“The fundamentals are there for a return to stronger revenue growth in 2023. We’re approaching next year with a focus on prioritization and efficiency that will help us navigate the current environment and emerge stronger… I think those who are patient and invest with us will be rewarded.” — Founder/CEO Mark Zuckerberg
1. Demand
Meta guided to $27.25 billion in revenue while analysts were looking for $27.4 billion. It posted $27.7 billion, beating its expectations by 1.6% and analyst estimates by 1.1%.



More Context on Demand:
- YoY revenue growth would have been +1.7% on a constant currency basis.

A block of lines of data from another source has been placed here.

(** * peri / cbamf: a shallow embedding of the sphere renderer, the
      Levenberg-Marquardt engine and the legacy 2-D PSF

    Sources embedded here:
    - [src/peri/comp/objs.py]     edge kernels, [PlatonicSpheresCollection]
    - [src/peri/opt/optimize.py]  [get_num_px_jtj], [LMEngine], [LMParticles]
    - [src/cbamf/comp/psf2d.py]   [PSF2D.execute], [guess_psf_width]

    Conventions.  Python floats are idealised as real numbers ([R]): no
    rounding, no NaN, and the one place where the code divides by a float
    that may be zero ([frac_err]) carries the IEEE outcome explicitly.
    Python integers are [Z] (or [nat] for indices), arrays are lists, and a
    Python exception is a [Raise] in the [result] type below. *)

From Stdlib Require Import Reals Lra Lia ZArith QArith Qround Qminmax.
From Stdlib Require Import List Ascii String Bool.
From Stdlib Require Import Psatz Permutation.
Import ListNotations.

Set Implicit Arguments.

(* ===================================================================== *)
(** * Part I: definitions                                                 *)
(* ===================================================================== *)

(** ** Python runtime: exceptions and the few numpy primitives used *)

Module Py.

Inductive exn : Type :=
| NameError | UnboundLocalError | TypeError | KeyError | IndexError
| ValueError | ZeroDivisionError | FloatingPointError
| RuntimeError (msg : string).

Inductive result (A : Type) : Type :=
| Ok (a : A)
| Raise (e : exn).
Arguments Ok {A} a.
Arguments Raise {A} e.

Definition bind {A B} (m : result A) (k : A -> result B) : result B :=
  match m with
  | Ok a => k a
  | Raise e => Raise e
  end.

(** [try: m  except Exception: h] -- every exception above derives from
    [Exception]. *)
Definition try_except {A} (m : result A) (h : exn -> result A) : result A :=
  match m with
  | Ok a => Ok a
  | Raise e => h e
  end.

Open Scope R_scope.

Definition Rltb (x y : R) : bool := if Rlt_dec x y then true else false.
Definition Rleb (x y : R) : bool := if Rle_dec x y then true else false.
Definition Reqb (x y : R) : bool := if Req_dec_T x y then true else false.

(** A numpy boolean used in arithmetic: [True] is 1, [False] is 0. *)
Definition as_float (b : bool) : R := if b then 1 else 0.

(** [np.clip(x, lo, hi)] is [minimum(maximum(x, lo), hi)]. *)
Definition clip (x lo hi : R) : R := Rmin (Rmax x lo) hi.

(** [np.sign]. *)
Definition sign (x : R) : R :=
  if Rltb x 0 then -1 else if Rltb 0 x then 1 else 0.

(** [np.floor], [np.ceil] and [np.round] (round half to even), with their
    integer value. *)
Definition floor (x : R) : Z := Int_part x.
Definition ceil (x : R) : Z := (- floor (- x))%Z.
Definition round (x : R) : Z :=
  let f := floor x in
  let d := x - IZR f in
  if Rltb d (1/2) then f
  else if Rltb (1/2) d then (f + 1)%Z
  else if Z.even f then f else (f + 1)%Z.

(** Elementwise array arithmetic on equal-length vectors. *)
Fixpoint vadd (u v : list R) : list R :=
  match u, v with
  | x :: u', y :: v' => (x + y) :: vadd u' v'
  | _, _ => []
  end.
Definition vscale (c : R) (v : list R) : list R := map (fun x => c * x) v.
Definition vsub (u v : list R) : list R := vadd u (vscale (-1) v).
Definition vsum (v : list R) : R := fold_right Rplus 0 v.

(** The sum of [d] over a list of indices. *)
Definition sum_over (l : list nat) (d : nat -> R) : R :=
  fold_right (fun i acc => d i + acc) 0 l.

(** [np.argmin]: the index of the first minimum; [ValueError] on an
    empty array. *)
Fixpoint argmin_from (best : nat) (bv : R) (i : nat) (l : list R) : nat :=
  match l with
  | [] => best
  | x :: l' =>
      if Rltb x bv then argmin_from i x (S i) l'
      else argmin_from best bv (S i) l'
  end.

Definition argmin (l : list R) : result nat :=
  match l with
  | [] => Raise ValueError
  | x :: l' => Ok (argmin_from 0 x 1 l')
  end.

(** A dictionary or a namespace with string keys, as an association
    list. *)
Fixpoint assoc {A} (k : string) (l : list (string * A)) : option A :=
  match l with
  | [] => None
  | (k', v) :: l' => if String.eqb k k' then Some v else assoc k l'
  end.

(** Reading a name that is not a local of the function: only the module
    globals remain. *)
Definition load_global {A} (g : list (string * A)) (x : string) : result A :=
  match assoc x g with
  | Some v => Ok v
  | None => Raise NameError
  end.

(** [l[i] = f(l[i])], [IndexError] out of range. *)
Fixpoint modify_at {A} (i : nat) (f : A -> A) (l : list A) : result (list A) :=
  match l, i with
  | [], _ => Raise IndexError
  | x :: l', O => Ok (f x :: l')
  | x :: l', S j =>
      match modify_at j f l' with
      | Ok l'' => Ok (x :: l'')
      | Raise e => Raise e
      end
  end.

Definition index {A} (l : list A) (i : nat) : result A :=
  match nth_error l i with
  | Some x => Ok x
  | None => Raise IndexError
  end.

(** The outcome of a float division when the divisor may be zero. *)
Inductive xfloat : Type :=
| Finite (x : R)
| PlusInf
| MinusInf
| NaN.

(** [x / y] on numpy floats, [y] a non-negative zero when it is zero. *)
Definition np_div (x y : R) : xfloat :=
  if Reqb y 0 then
    if Rltb 0 x then PlusInf else if Rltb x 0 then MinusInf else NaN
  else Finite (x / y).

(** [q < t] for a finite [t]. *)
Definition xlt (q : xfloat) (t : R) : bool :=
  match q with
  | Finite x => Rltb x t
  | MinusInf => true
  | PlusInf | NaN => false
  end.

End Py.
Import Py.

Declare Scope py_scope.
Delimit Scope py_scope with py.
Notation "x <- m ;; k" := (Py.bind m (fun x => k))
  (at level 61, m at next level, right associativity) : py_scope.
Notation "' p <- m ;; k" := (Py.bind m (fun p => k))
  (at level 61, p pattern, m at next level, right associativity) : py_scope.

(** ** objs.py: the sphere edge kernels *)

Module Kernels.
Open Scope R_scope.

Section EdgeKernels.

(** [scipy.special.erf] is an external function. *)
Variable erf : R -> R.

(** [sphere_bool]: [1.0*(dr < 0)]. *)
Definition sphere_bool (dr a alpha : R) : R := 1 * as_float (Rltb dr 0).

(** [sphere_lerp]: [1-np.clip((dr+alpha) / (2*alpha), 0, 1)]. *)
Definition sphere_lerp (dr a alpha : R) : R :=
  1 - clip ((dr + alpha) / (2 * alpha)) 0 1.

(** [sphere_logistic]: [1.0/(1.0 + np.exp(alpha*dr))]. *)
Definition sphere_logistic (dr a alpha : R) : R := 1 / (1 + exp (alpha * dr)).

(** [sphere_triangle_cdf]. *)
Definition sphere_triangle_cdf (dr a alpha : R) : R :=
  let p0 := (dr + alpha)^2 / (2 * alpha^2)
            * as_float (Rltb dr 0) * as_float (Rltb (- alpha) dr) in
  let p1 := 1 * as_float (Rltb 0 dr)
            - (alpha - dr)^2 / (2 * alpha^2)
              * as_float (Rltb 0 dr) * as_float (Rltb dr alpha) in
  1 - clip (p0 + p1) 0 1.

(** [sphere_analytical_gaussian]. *)
Definition sphere_analytical_gaussian (dr a alpha : R) : R :=
  let term1 := 0.5 * (erf ((dr + 2 * a) / (alpha * sqrt 2))
                      + erf (- dr / (alpha * sqrt 2))) in
  let term2 := sqrt (0.5 / PI) * (alpha / (dr + a + 1e-10))
               * (exp (- 0.5 * dr^2 / alpha^2)
                  - exp (- 0.5 * (dr + 2 * a)^2 / alpha^2)) in
  term1 - term2.

(** [sphere_analytical_gaussian_trim], one array element.  The four
    assignments to [ans] are kept in their order: [ans = 0*dr],
    [ans[m] = q], [ans[dr > cut] = 0], [ans[dr < -cut] = 1]. *)
Definition gaussian_trim_at (a alpha cut dr : R) : R :=
  let m := Rleb (Rabs dr) cut in
  let t := - dr / (alpha * sqrt 2) in
  let q := 0.5 * (1 + erf t)
           - sqrt (0.5 / PI) * (alpha / (dr + a + 1e-10)) * exp (- t * t) in
  let ans0 := 0 * dr in
  let ans1 := if m then q else ans0 in
  let ans2 := if Rltb cut dr then 0 else ans1 in
  if Rltb dr (- cut) then 1 else ans2.

Definition sphere_analytical_gaussian_trim
    (dr : list R) (a alpha cut : R) : list R :=
  map (gaussian_trim_at a alpha cut) dr.

(** [sphere_constrained_cubic]; the source rebinds [a] in its last
    assignment, here [a'] . *)
Definition sphere_constrained_cubic (dr a alpha : R) : R :=
  let sqrt3 := sqrt 3 in
  let b_coeff := a * 0.5 / sqrt3 * (1 - 0.6 * sqrt3 * alpha) / (0.15 + a * a) in
  let rscl := clip dr (- 0.5 * sqrt3) (0.5 * sqrt3) in
  let a' := rscl + 0.5 * sqrt3 in
  let d := rscl - 0.5 * sqrt3 in
  alpha * d * a' * rscl + b_coeff * d * a' - d / sqrt3.
(** X19. The three timers are displayed as seconds and hundredths: for a
    microsecond part within a second, the second number is between 0 and
    99, under the name of the timer on the text output and as
    "%i.%.2i" on the JSON writer. *)
Theorem timers_seconds_and_hundredths :
  forall type attr tb a sec usec,
    In (type, attr) timer_fields ->
    tb type = Some a ->
    jiffies_to_tv E (rta_getattr_u64 (little_endian L) a) = (sec, usec) ->
    0 <= usec < 1000000 ->
    0 <= usec / 10000 <= 99 /\
    shown L E tb
      (if is_json_context E
       then jsonw_printf "%i.%.2i"
              [arg_i (int_of_long sec); arg_i (usec / 10000)]
       else fprintf "%s %4i.%.2i "
              [arg_s attr; arg_i (int_of_long sec); arg_i (usec / 10000)]).
Proof.
  intros type attr tb a sec usec Hin Ha Htv Hu.
  assert (Hq : Z.quot (int_of_long usec) 10000 = usec / 10000).
  { unfold int_of_long.
    rewrite (Z.mod_small (usec + 2147483648) 4294967296) by lia.
    replace (usec + 2147483648 - 2147483648) with usec by lia.
    apply Z.quot_div_nonneg; lia. }
  split.
  { split; [apply Z.div_pos; lia|].
    assert (usec / 10000 < 100) by (apply Z.div_lt_upper_bound; lia). lia. }
  unfold timer_fields in Hin.
  repeat match type of Hin with
         | In _ (_ :: _) => destruct Hin as [Hin | Hin]; [injection Hin as <- <-|]
         | In _ [] => destruct Hin
         end.
  - field Ha 15. unfold _print_timer. rewrite Htv. cbn [fst snd]. rewrite Hq.
    destruct (is_json_context E); [right; left | left]; reflexivity.
  - field Ha 16. unfold _print_timer. rewrite Htv. cbn [fst snd]. rewrite Hq.
    destruct (is_json_context E); [right; left | left]; reflexivity.
  - field Ha 17. unfold _print_timer. rewrite Htv. cbn [fst snd]. rewrite Hq.
    destruct (is_json_context E); [right; left | left]; reflexivity.
Qed.

(** X20. An option that takes a value and comes last, without one, ends the
    command with "Command line is not complete" before anything is
    appended or printed. *)
Theorem value_keyword_needs_value :
  forall kw k s,
    selects L kw k ->
    In k value_keywords ->
    bridge_slave_parse_opt L [kw] s = (Stopped IncompleteCommand, s).
Proof.
  intros kw k s Hs Hin. unfold value_keywords in Hin.
  repeat match type of Hin with
         | In _ (_ :: _) => destruct Hin as [<- | Hin]
         | In _ [] => destruct Hin
         end; chain Hs; reflexivity.
Qed.

(** X21. A token that no keyword matches, after options that parsed, prints
    "bridge_slave: unknown option" and the usage text and returns -1; the
    attributes of the options before it stay in the message. *)
Theorem unknown_option_after_valid_ones :
  forall a bad s s1,
    bridge_slave_parse_opt L a s = (Val 0, s1) ->
    first_match L bad bridge_slave_keywords = None ->
    bridge_slave_parse_opt L (a ++ [bad]) s =
      (Val (-1), add_stderr (add_stderr s1 (unknown_option bad)) print_explain_text).
Proof.
  intros a bad s s1 Ha Hbad.
  rewrite (bridge_slave_parse_opt_app_ok L a [bad] s s1 Ha).
  unfold bridge_slave_keywords in Hbad. cbn [first_match] in Hbad.
  cbn [bridge_slave_parse_opt].
  repeat match type of Hbad with
         | context [matches ?lib ?a ?k =? 0] =>
             revert Hbad; destruct (matches lib a k =? 0); intro Hbad;
             try discriminate Hbad
         end.
  reflexivity.
Qed.

End RoundTrips.

(** ** The further properties at work on the sample host *)

Lemma fou_parse_opt_failure_keeps_request_witness :
  fst (fou_parse_opt linux_host ["gue"] true start) <> Val 0 /\
  nlmsg (snd (fou_parse_opt linux_host ["gue"] true start)) = nlmsg start.
Proof.
  split; [discriminate|].
  apply (fou_parse_opt_failure_keeps_request linux_host ["gue"] true start).
  discriminate.
Defined.

Lemma fou_parse_opt_loop_app_witness :
  fou_parse_opt_loop linux_host ["gue"] fou_locals_init start =
    (Val (inl (mk_fou_locals 0 0 0 true 0 AF_INET)), start) /\
  fou_parse_opt_loop linux_host (["gue"] ++ ["port"; "5555"]) fou_locals_init start =
    fou_parse_opt_loop linux_host ["port"; "5555"]
      (mk_fou_locals 0 0 0 true 0 AF_INET) start.
Proof.
  split; [reflexivity|].
  apply (fou_parse_opt_loop_app linux_host ["gue"] ["port"; "5555"]
           fou_locals_init start (mk_fou_locals 0 0 0 true 0 AF_INET) start).
  reflexivity.
Defined.

Lemma do_add_sends_what_was_parsed_witness :
  fou_parse_opt_loop linux_host ["port"; "5555"; "gue"] fou_locals_init
    (set_nlmsg start (fou_request linux_host FOU_CMD_ADD)) =
    (Val (inl gue_locals), set_nlmsg start (fou_request linux_host FOU_CMD_ADD)) /\
  fou_locals_ok true gue_locals /\
  do_add linux_host ["port"; "5555"; "gue"] start =
    (Val 0,
     mk_state (fou_built linux_host FOU_CMD_ADD gue_locals) []
       [fou_built linux_host FOU_CMD_ADD gue_locals]).
Proof.
  assert (Hok : fou_locals_ok true gue_locals).
  { unfold fou_locals_ok. cbn. repeat split; [lia | intros _; now right | now left]. }
  split; [reflexivity|]. split; [exact Hok|].
  apply (do_add_sends_what_was_parsed linux_host ["port"; "5555"; "gue"] start
           gue_locals); [reflexivity | exact Hok].
Defined.

Lemma do_del_sends_what_was_parsed_witness :
  fou_parse_opt_loop linux_host ["port"; "5555"] fou_locals_init
    (set_nlmsg start (fou_request linux_host FOU_CMD_DEL)) =
    (Val (inl port_locals), set_nlmsg start (fou_request linux_host FOU_CMD_DEL)) /\
  fou_locals_ok false port_locals /\
  do_del linux_host ["port"; "5555"] start =
    (Val 0,
     mk_state (fou_built linux_host FOU_CMD_DEL port_locals) []
       [fou_built linux_host FOU_CMD_DEL port_locals]).
Proof.
  assert (Hok : fou_locals_ok false port_locals).
  { unfold fou_locals_ok. cbn. repeat split; [lia | discriminate | now left]. }
  split; [reflexivity|]. split; [exact Hok|].
  apply (do_del_sends_what_was_parsed linux_host ["port"; "5555"] start
           port_locals); [reflexivity | exact Hok].
Defined.

Lemma print_fou_mapping_of_built_witness :
  0 <= 5555 < 65536 /\
  port gue_locals = htons (little_endian linux_host) 5555 /\
  (family gue_locals = AF_INET \/ family gue_locals = AF_INET6) /\
  print_fou_mapping linux_host (fou_built linux_host FOU_CMD_ADD gue_locals) =
    (0,
     [open_json_object None;
      print_uint PRINT_ANY (Some "port") (Some "port %u") 5555;
      print_null PRINT_ANY (Some "gue") (Some " gue") None;
      print_string PRINT_JSON (Some "family") None (Some "inet");
      print_string PRINT_FP None (Some nl) None;
      close_json_object]).
Proof.
  split; [lia|]. split; [reflexivity|]. split; [left; reflexivity|].
  apply (print_fou_mapping_of_built linux_host FOU_CMD_ADD gue_locals 5555);
    [lia | reflexivity | left; reflexivity].
Defined.

Lemma ipproto_name_before_number_witness :
  matches linux_host "port" "port" = 0 /\
  get_u16 linux_host "5555" 0 = Some 5555 /\
  1 <= 5555 <= 65535 /\
  matches linux_host "ipproto" "port" <> 0 /\
  matches linux_host "ipproto" "ipproto" = 0 /\
  getprotobyname linux_host "ip" = Some 0 /\
  sent (snd (do_add linux_host ["port"; "5555"; "ipproto"; "ip"] start)) =
    [fou_built linux_host FOU_CMD_ADD (mk_fou_locals 45845 1 0 false 1 AF_INET)].
Proof.
  split; [reflexivity|]. split; [reflexivity|]. split; [lia|].
  split; [discriminate|]. split; [reflexivity|]. split; [reflexivity|].
  apply (proj1 (ipproto_name_before_number linux_host "port" "5555" 5555
                  "ipproto" "ip" start eq_refl eq_refl
                  ltac:(lia) ltac:(discriminate) eq_refl) 0).
  reflexivity.
Defined.

Lemma bridge_slave_parse_opt_app_witness :
  bridge_slave_parse_opt linux_host ["fdb_flush"] start =
    (Val 0, snd (bridge_slave_parse_opt linux_host ["fdb_flush"] start)) /\
  bridge_slave_parse_opt linux_host (["fdb_flush"] ++ ["state"; "3"]) start =
    bridge_slave_parse_opt linux_host ["state"; "3"]
      (snd (bridge_slave_parse_opt linux_host ["fdb_flush"] start)).
Proof.
  split; [reflexivity|].
  apply (proj1 (bridge_slave_parse_opt_app linux_host ["fdb_flush"]
                  ["state"; "3"] start (Val 0)
                  (snd (bridge_slave_parse_opt linux_host ["fdb_flush"] start))
                  eq_refl)).
  reflexivity.
Defined.

Lemma value_keyword_needs_value_witness :
  selects linux_host "cost" "cost" /\
  In "cost" value_keywords /\
  bridge_slave_parse_opt linux_host ["cost"] start =
    (Stopped IncompleteCommand, start).
Proof.
  assert (Hsel : selects linux_host "cost" "cost") by reflexivity.
  assert (Hin : In "cost" value_keywords) by (cbn; tauto).
  split; [exact Hsel|]. split; [exact Hin|].
  apply (value_keyword_needs_value linux_host "cost" "cost" start Hsel Hin).
Defined.

Lemma unknown_option_after_valid_ones_witness :
  bridge_slave_parse_opt linux_host ["fdb_flush"] start =
    (Val 0, snd (bridge_slave_parse_opt linux_host ["fdb_flush"] start)) /\
  first_match linux_host "bogus" bridge_slave_keywords = None /\
  bridge_slave_parse_opt linux_host (["fdb_flush"] ++ ["bogus"]) start =
    (Val (-1),
     add_stderr
       (add_stderr (snd (bridge_slave_parse_opt linux_host ["fdb_flush"] start))
          (unknown_option "bogus"))
       print_explain_text).
Proof.
  split; [reflexivity|]. split; [reflexivity|].
  apply (unknown_option_after_valid_ones linux_host ["fdb_flush"] "bogus" start
           (snd (bridge_slave_parse_opt linux_host ["fdb_flush"] start)));
    reflexivity.
Defined.

Lemma onoff_names_parse_back_witness :
  In (IFLA_BRPORT_MODE, "hairpin") onoff_fields /\
  shown linux_host text_display (one_attr (mk_rtattr IFLA_BRPORT_MODE [1]))
    (fprintf "%s %s " [arg_s "hairpin"; arg_s "on"]) /\
  bridge_slave_parse_opt linux_host ["hairpin"; "on"] start =
    (addattr8 1024 IFLA_BRPORT_MODE 1 ;;
     bridge_slave_parse_opt linux_host []) start.
Proof.
  assert (Hin : In (IFLA_BRPORT_MODE, "hairpin") onoff_fields)
    by (left; reflexivity).
  split; [exact Hin|].
  destruct (onoff_names_parse_back linux_host text_display IFLA_BRPORT_MODE
              "hairpin" Hin) as [Hshow Hparse].
  split.
  - apply (Hshow (one_attr (mk_rtattr IFLA_BRPORT_MODE [1]))
             (mk_rtattr IFLA_BRPORT_MODE [1])).
    reflexivity.
  - apply (Hparse "hairpin" "on" [] start); [reflexivity | left; reflexivity].
Defined.

Lemma priority_round_trip_witness :
  selects linux_host "priority" "priority" /\
  get_u16 linux_host "32" 0 = Some 32 /\
  0 <= 32 < 65536 /\
  bridge_slave_parse_opt linux_host ["priority"; "32"] start =
    (addattr16 linux_host 1024 IFLA_BRPORT_PRIORITY 32 ;;
     bridge_slave_parse_opt linux_host []) start /\
  shown linux_host text_display
    (one_attr (mk_rtattr IFLA_BRPORT_PRIORITY (u16_bytes true 32)))
    (sink (print_int PRINT_ANY (Some "priority") (Some "priority %d ") 32)).
Proof.
  assert (Hsel : selects linux_host "priority" "priority") by reflexivity.
  assert (Hget : get_u16 linux_host "32" 0 = Some 32) by reflexivity.
  assert (Hx : 0 <= 32 < 65536) by lia.
  split; [exact Hsel|]. split; [exact Hget|]. split; [exact Hx|].
  destruct (priority_round_trip linux_host text_display "priority" "32" 32 []
              start Hsel Hget Hx) as [Hparse Hshow].
  split; [exact Hparse|]. apply Hshow. reflexivity.
Defined.

Lemma cost_round_trip_witness :
  selects linux_host "cost" "cost" /\
  get_u32 linux_host "100" 0 = Some 100 /\
  0 <= 100 < 4294967296 /\
  bridge_slave_parse_opt linux_host ["cost"; "100"] start =
    (addattr32 linux_host 1024 IFLA_BRPORT_COST 100 ;;
     bridge_slave_parse_opt linux_host []) start /\
  shown linux_host text_display
    (one_attr (mk_rtattr IFLA_BRPORT_COST (u32_bytes true 100)))
    (sink (print_int PRINT_ANY (Some "cost") (Some "cost %d ") 100)).
Proof.
  assert (Hsel : selects linux_host "cost" "cost") by reflexivity.
  assert (Hget : get_u32 linux_host "100" 0 = Some 100) by reflexivity.
  assert (Hx : 0 <= 100 < 4294967296) by lia.
  split; [exact Hsel|]. split; [exact Hget|]. split; [exact Hx|].
  destruct (cost_round_trip linux_host text_display "cost" "100" 100 []
              start Hsel Hget Hx) as [Hparse Hshow].
  split; [exact Hparse|]. apply Hshow. reflexivity.
Defined.

Example cost_above_int_max_displayed_negative :
  bridge_slave_print_opt linux_host text_display
    (Some (one_attr (mk_rtattr IFLA_BRPORT_COST [255; 255; 255; 255]))) =
    Some [sink (print_int PRINT_ANY (Some "cost") (Some "cost %d ") (-1))].
Proof. reflexivity. Qed.

Lemma bitmask2str_fwd_mask_any_buffer_witness :
  88 <= 88 /\
  _bitmask2str 16389 88 fwd_mask_tbl = Some "stp,lacp,lldp".
Proof.
  split; [lia|].
  apply (bitmask2str_fwd_mask_any_buffer 16389 88). lia.
Defined.

Lemma fast_leave_shown_twice_witness :
  one_attr (mk_rtattr IFLA_BRPORT_FAST_LEAVE [1]) IFLA_BRPORT_FAST_LEAVE =
    Some (mk_rtattr IFLA_BRPORT_FAST_LEAVE [1]) /\
  shown linux_host json_display (one_attr (mk_rtattr IFLA_BRPORT_FAST_LEAVE [1]))
    (print_bool PRINT_JSON (Some "fastleave") None 1) /\
  shown linux_host json_display (one_attr (mk_rtattr IFLA_BRPORT_FAST_LEAVE [1]))
    (sink (print_string PRINT_FP None (Some "mcast_fast_leave %s ") (Some "on"))).
Proof.
  split; [reflexivity|].
  apply (fast_leave_shown_twice linux_host json_display
           (one_attr (mk_rtattr IFLA_BRPORT_FAST_LEAVE [1]))
           (mk_rtattr IFLA_BRPORT_FAST_LEAVE [1])).
  reflexivity.
Defined.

- Advertising revenue YoY grew +3% constant currency which was better than the extremely low expectations.
- Total impressions grew 17% YoY which was in line with expectations. Price per impression fell by 18% which was worse than expected.
- Meta is still dealing with Reels monetization ramping and a weak ad market as significant revenue headwinds. Conversely, we have now lapped the bulk of the IDFA headwind and it’s now up to Meta to finish addressing measurement and targeting issues. This is no longer an Apple issue.
2. Profitability
Analysts were looking for $1.86 in earnings per share. Meta earned $1.64, missing expectations by 11.9%. It earned roughly double that last year. Yikes.
Meta sharply missed analyst expectations of $2.82 billion in free cash flow (FCF). It generated close to $0 in FCF. Double Yikes. Capital Expenditure growth year-to-date of 66.4% was even faster than expected. Yikes Yikes Yikes.